Adolfo siente naúseas. No sabe si fue la pizza o la mezcla con Fernet. Solía agarrarse los pedos más memorables, intensos y migrañosos con esa bebida oscura, marca de identidad cordobesa. Percibe algo diferente esta vez. Él no tiene ascendencia cordobesa y, si la tuviese, sería más bien andaluza que de la provincia vecina. Porque no siempre acepta sin conflicto la tonada y le cuesta procesar el “che, negro”. Esta vez no fue el Fernet. Le quema el estómago y le pesan los párpados, pero es otra cosa.

La fatiga y falta de energía lo aplasta, le hace perder todas las batallas, lo abate y pone en suspenso toda clase de reflexiones intolerantes. Lo que cuenta en este momento es buscar la forma menos dolorosa de ponerse de pie, de dejar de toser como si hubiese fumado un atado entero y respirar sin esfuerzo. Expulsa el tabaco anciano de un cigarro que nunca aspiró. La tos casi bronquial, la misma que le estorbaba cuando dejó de fumar y soltaba desde las entrañas los residuos acumulados después de tantas reuniones, debates y noches sin dormir. El pecho cerrado lo oprime, lo sofoca; siente cómo sube el calor a las mejillas.

El dedo mayor y el índice amarillos como si no hubiese abandonado aún el hábito de fumar, una primera pista de que algo extraordinario sucede. No reconoce sus manos, aunque responden a las indicaciones de sus pensamientos con la lucidez residual que le queda. Las piernas quietas, más largas y pesadas. Intenta salir de la posición de savasana yogui para despertar y moverse, para poder sentarse y reconocerse.
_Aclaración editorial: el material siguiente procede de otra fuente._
(* ===== verification/RdmaSyscalls.v ===== *)
(** * The tests of the control path

    The tests that hand a buffer to a system call of the authors' kernel:
    [control_path.c] and [control_path_after_data_path_flush.c] of
    [src/block_device/swap], [rdma_test.c], [force_swap_out.c],
    [user_kernel_copy.c] and [mremap.c] of [src/Kernel-dev/syscall],
    [hugeTable.c] of [src/Kernel-dev/hugePage] and
    [filled_tlb_entry_check.c] of [src/Kernel-dev/tlb], and
    [cp_scatter_gatehr_test.c] of [src/Semeru/CPUServer].

    System call 333 copies the buffer to a memory server (type 2) or back
    (type 1); what it writes into the buffer is the environment's choice.
    [mremap] moves the pages of a buffer as its manual says. *)

From Stdlib Require Import String.
From S2P Require Import Prelude BitOps OctTypes Kernel Prog VmArea SwapTests.

Definition SYS_test_syscall : Z := 334.
Definition NUM_OF_MEMORY_SERVER : Z := 2.
Definition MREMAP_MAYMOVE : Z := 1.
Definition MREMAP_FIXED : Z := 2.
Definition minus_one : Z := 2 ^ 64 - 1.

Section Tests.
Context {E : vmenv}.

(** [*(unsigned long * )(p + off)] of a [char *p]. *)
Definition load_at (p : option Z) (off : Z) : VP Z :=
  b ← nonnull p; let a := u64 (b + off) in
  access PROT_READ a;; data (λ s, word s a).

Definition do_semeru_rdma_ops (args : list Z) : VP Z := r ← syscall SYS_do_semeru_rdma_ops args; mret (i32 r).

(** ** [control_path.c] *)

(** Two writes to each server. *)
Definition control_write (p : option Z) (size mem_server_id : Z) : VP unit :=
  x ← load_at p 0;
  printf "Before syscall - memory server[%d] RDMA Write, first unsigned long of the user_buffer: 0x%lx " [mem_server_id; x];;
  r ← do_semeru_rdma_ops [0x2; mem_server_id; addr_of p; size];
  printf "Invoke#1, System call id SYS_do_semeru_rdma_ops, type 0x%x , memory server[%d], returned %d " [0x2; mem_server_id; r];;
  printf " memory server[%d]	Pressure test, write the data again." [mem_server_id];;
  r ← do_semeru_rdma_ops [0x2; mem_server_id; addr_of p; size];
  printf "Invoke#2, System call id SYS_do_semeru_rdma_ops, type 0x%x, memory server[%d], returned %d " [0x2; mem_server_id; r].

(** The buffer is cleared and read back from each server. *)
Definition control_read (fuel : nat) (p : option Z) (size mem_server_id : Z) : VP unit :=
  printf "reset the value on CPU server to 0. " [];;
  fill_loop fuel p 0 (words size) (λ _, 0);;
  x ← load_at p 0;
  printf "Before syscall - memory server[%d] RDMA read, first unsigned long of the user_buffer: 0x%lx " [mem_server_id; x];;
  r ← do_semeru_rdma_ops [0x1; mem_server_id; addr_of p; size];
  printf "System call id SYS_do_semeru_rdma_ops, type 0x%x, memory server[%d], returned %d " [0x1; mem_server_id; r];;
  tell (V_sleep 3);;
  x ← load_at p 0;
  printf "After syscall RDMA read,  memory server[%d], FIRST unsigned long of the user_buffer: 0x%lx " [mem_server_id; x];;
  x ← load_at p (words size - 1);
  printf "After syscall RDMA read, memory server[%d], LAST unsigned long of the user_buffer: 0x%lx " [mem_server_id; x].

Definition control_path (fuel : nat) (request_addr size : Z) : VP Z :=
  user_buff ← map_buffer request_addr size;
  fill_loop fuel user_buff 0 (words size) (λ _, minus_one);;
  pfor (Z.to_nat NUM_OF_MEMORY_SERVER) 0 (λ id, control_write user_buff size id;; mret true);;
  pfor (Z.to_nat NUM_OF_MEMORY_SERVER) 0 (λ id, control_read fuel user_buff size id;; mret true);;
  mret 0.
Definition control_path_main (fuel : nat) : VP Z := control_path fuel 0x400080000000 0x40000000.

(** ** [control_path_after_data_path_flush.c] *)

Definition control_path_after_flush (fuel : nat) (request_addr size : Z) : VP Z :=
  user_buff ← map_buffer request_addr size;
  fill_loop fuel user_buff 0 (words size) (λ _, minus_one);;
  printf "Phase#1	Reset the swap out statistics monitoring array" [];;
  r ← syscall SYS_SWAP_STAT_RESET [request_addr; size];
  printf "	SYS_SWAP_STAT_RESET returned %d " [i32 r];;
  printf "	Check current swapped out pages num" [];;
  pages ← num_swap_out_pages request_addr size;
  printf " [0x%lx, 0x%lx)	swapped out pages num 0x%lx " [request_addr; u64 (request_addr + size); pages];;
  tell (V_sleep 2);;
  printf "Phase#2, invoke madvice to flush 16 pages to swap partition " [];;
  r ← madvise user_buff 0x10000 MADV_FLUSH_RANGE_TO_REMOTE; check_madvise (i32 r);;
  tell (V_sleep 2);;
  pages ← num_swap_out_pages request_addr size;
  printf " [0x%lx, 0x%lx)	swapped out pages num 0x%lx " [request_addr; u64 (request_addr + size); pages];;
  printf "Phase#3, Control path RDMA Write. Only half of the pages can be sent by control path." [];;
  r ← do_semeru_rdma_ops [0x2; addr_of user_buff; size];
  printf " System call id SYS_do_semeru_rdma_ops, type 0x%x returned %d " [0x2; r];;
  tell (V_sleep 2);; mret 0.
Definition control_path_after_flush_main (fuel : nat) : VP Z := control_path_after_flush fuel 0x400100000000 0x14000.

(** ** [rdma_test.c], [force_swap_out.c], [user_kernel_copy.c] *)

Definition rdma_test (fuel : nat) (request_addr size : Z) : VP Z :=
  user_buff ← map_buffer request_addr size;
  fill_loop fuel user_buff 0 (words size) (λ _, minus_one);;
  x ← load_at user_buff 0; printf "Before syscall - RDMA Write, first size_t of the user_buffer: 0x%lx " [x];;
  r ← do_semeru_rdma_ops [0x2; 0; addr_of user_buff; size];
  printf "System call id SYS_do_semeru_rdma_ops, type 0x%x, memory server %d, returned %d " [0x2; 0; r];;
  printf "reset the value on current server to 0. " [];;
  fill_loop fuel user_buff 0 (words size) (λ _, 0);;
  x ← load_at user_buff 0; printf "Before syscall - RDMA read, first size_t of the user_buffer: 0x%lx " [x];;
  r ← do_semeru_rdma_ops [0x1; 0; addr_of user_buff; size];
  printf "System call id SYS_do_semeru_rdma_ops, type 0x%x , memory server %d returned %d " [0x1; 0; r];;
  tell (V_sleep 3);;
  x ← load_at user_buff 0; printf "After syscall RDMA read, first size_t of the user_buffer: 0x%lx " [x];; mret 0.
Definition rdma_test_main (fuel : nat) : VP Z := rdma_test fuel 0x400100000000 0x40000000.
Lemma slice_sums m :
  0 <= m → slice_sum m (Z.of_nat 0) + slice_sum m (Z.of_nat 1) + slice_sum m (Z.of_nat 2) + slice_sum m (Z.of_nat 3) + slice_sum m (Z.of_nat 4) + slice_sum m (Z.of_nat 5) +
    slice_sum m (Z.of_nat 6) + slice_sum m (Z.of_nat 7) = tri (8 * m).
Proof.
  intros Hm. pose proof (tri_double (8 * m)). pose proof (slice_sum_double m (Z.of_nat 0) Hm). pose proof (slice_sum_double m (Z.of_nat 1) Hm).
  pose proof (slice_sum_double m (Z.of_nat 2) Hm). pose proof (slice_sum_double m (Z.of_nat 3) Hm). pose proof (slice_sum_double m (Z.of_nat 4) Hm).
  pose proof (slice_sum_double m (Z.of_nat 5) Hm). pose proof (slice_sum_double m (Z.of_nat 6) Hm). pose proof (slice_sum_double m (Z.of_nat 7) Hm). nia.
Qed.

Lemma slice_sum_range m t : 0 <= m → 0 <= t < 8 → 0 <= slice_sum m t <= tri (8 * m).
Proof.
  intros Hm Ht. pose proof (slice_sum_double m t Hm). pose proof (tri_double (8 * m)). split; [nia|].
  assert (2 * slice_sum m t <= 2 * slice_sum m (Z.of_nat 7)) by (rewrite !slice_sum_double by done; nia).
  pose proof (slice_sum_double m (Z.of_nat 7) Hm). nia.
Qed.
(** ** An access of [main] *)

(** Rounds of the handler until page [p] is filled. *)
Fixpoint answer (h : handler) (fuel : nat) (p : Z) : UP unit :=
  match fuel with
  | O => crash Spin
  | S fuel =>
      on ← data u_handler;
      if negb on then crash Blocked
      else handler_round h;; missing ← data (λ s, u_missing s p); if missing : bool then answer h fuel p else mret tt
  end.

(** A byte is read: the page is filled first, if it has to be. *)
Definition touch (h : handler) (fuel : nat) (a : Z) : UP Z :=
  s ← data id;
  if negb (allows PROT_READ (v_prot (u_vm s) a)) then crash BadPtr
  else
    (if u_missing s (page a) then
       update (λ s, s <| u_queue := u_queue s ++ [mkMsg UFFD_EVENT_PAGEFAULT (page a * PAGE_SIZE) 0] |>);; answer h fuel (page a)
     else mret tt);;
    data (λ s, v_byte (u_vm s) a).

(** [%s]: the bytes up to the first 0. *)
Fixpoint read_string (h : handler) (fuel len : nat) (a : Z) : UP (list Z) :=
  match len with
  | O => mret []
  | S len => c ← touch h fuel a; if c =? 0 then mret [] else l ← read_string h fuel len (a + 1); mret (c :: l)
  end.
Definition print_string (h : handler) (fuel : nat) (a : Z) : UP unit :=
  l ← read_string h fuel 4096 a; tell (U_string a l).

(** [for (i = 8; i < size; i += PAGE_SIZE) fprintf(... ptr + i)] *)
Fixpoint print_pages (h : handler) (fuel n : nat) (a : Z) : UP unit :=
  match n with
  | O => mret tt
  | S n => print_string h fuel a;; print_pages h fuel n (a + PAGE_SIZE)
  end.
Definition pages_of (size : Z) : nat := Z.to_nat ((size - 8 + PAGE_SIZE - 1) / PAGE_SIZE).

(** ** The programs *)

(** 1) of [main]; [goto out] ends the program. *)
Definition open_uffd : UP unit :=
  fd ← ask uf_int U_userfaultfd;
  (if fd =? -1 then uprint "++ userfaultfd failed " [];; exit 0 else mret tt);;
  r ← ask uf_int U_api;
  if negb (r =? 0) then uprint "++ ioctl(fd, UFFDIO_API, ...) failed " [];; exit 0 else mret tt.

Definition print_result (what : string) (p : option Z) (a size : Z) : UP unit :=
  match p with None => uprint (what ++ ", 0x%lx failed. ") [a] | Some _ => uprint (what ++ ": 0x%lx, bytes_len: 0x%lx ") [a; size] end.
Los brazos con poco vello y grietas en la piel.

Desconcierto, duda o desconfianza. ¿Es posible que el Fernet haga estos estragos? No siente el cuerpo, como si le hubiesen clavado otras piernas, otros brazos y otro tronco. Un pinocho de madera sin su Gepetto. Las manos extranjeras, encajadas de manera artificial a su propio cuerpo. Las mismas manos que se llevarían desde La Paz hasta Moscú y después hacia La Habana. Las que le cortaron en La Higuera, bajo la orden de Barrientos, la noche después de la ejecución.

Logra ponerse de pie. Se acerca al baño arrastrándose como un hombre herido. Reconoce el bigote, la barba rala y la gorra. Se lleva las manos a la cara, más parecida al Che de las remeras que la del que había sido asesinado en Bolivia. Con esas manos intenta sujetarse, comprender la imagen que le devuelve el espejo y hace equilibrio para no desmayarse.

Vuelve a mirarse las manos, que no le dan ningún indicio de lo que pasa. Son las mismas que su ídolo revolucionario perdió, pero todavía no flotan en un frasco con formol. Quizás aún no fueron robadas las manos de Perón y a Víctor Jara aún no le han cortado las suyas para apagar sus canciones de protesta. Tiene las manos puestas, aunque no sean las suyas. Quizás todavía está viva la entrañable transparencia de su presencia. Barrientos aún no dio la orden de asesinarlo, ni pidió ayuda al gobierno militar argentino para verificar que las huellas dactilares que tenía registradas la Policía Federal Argentina correspondían a las de Ernesto Guevara Lynch.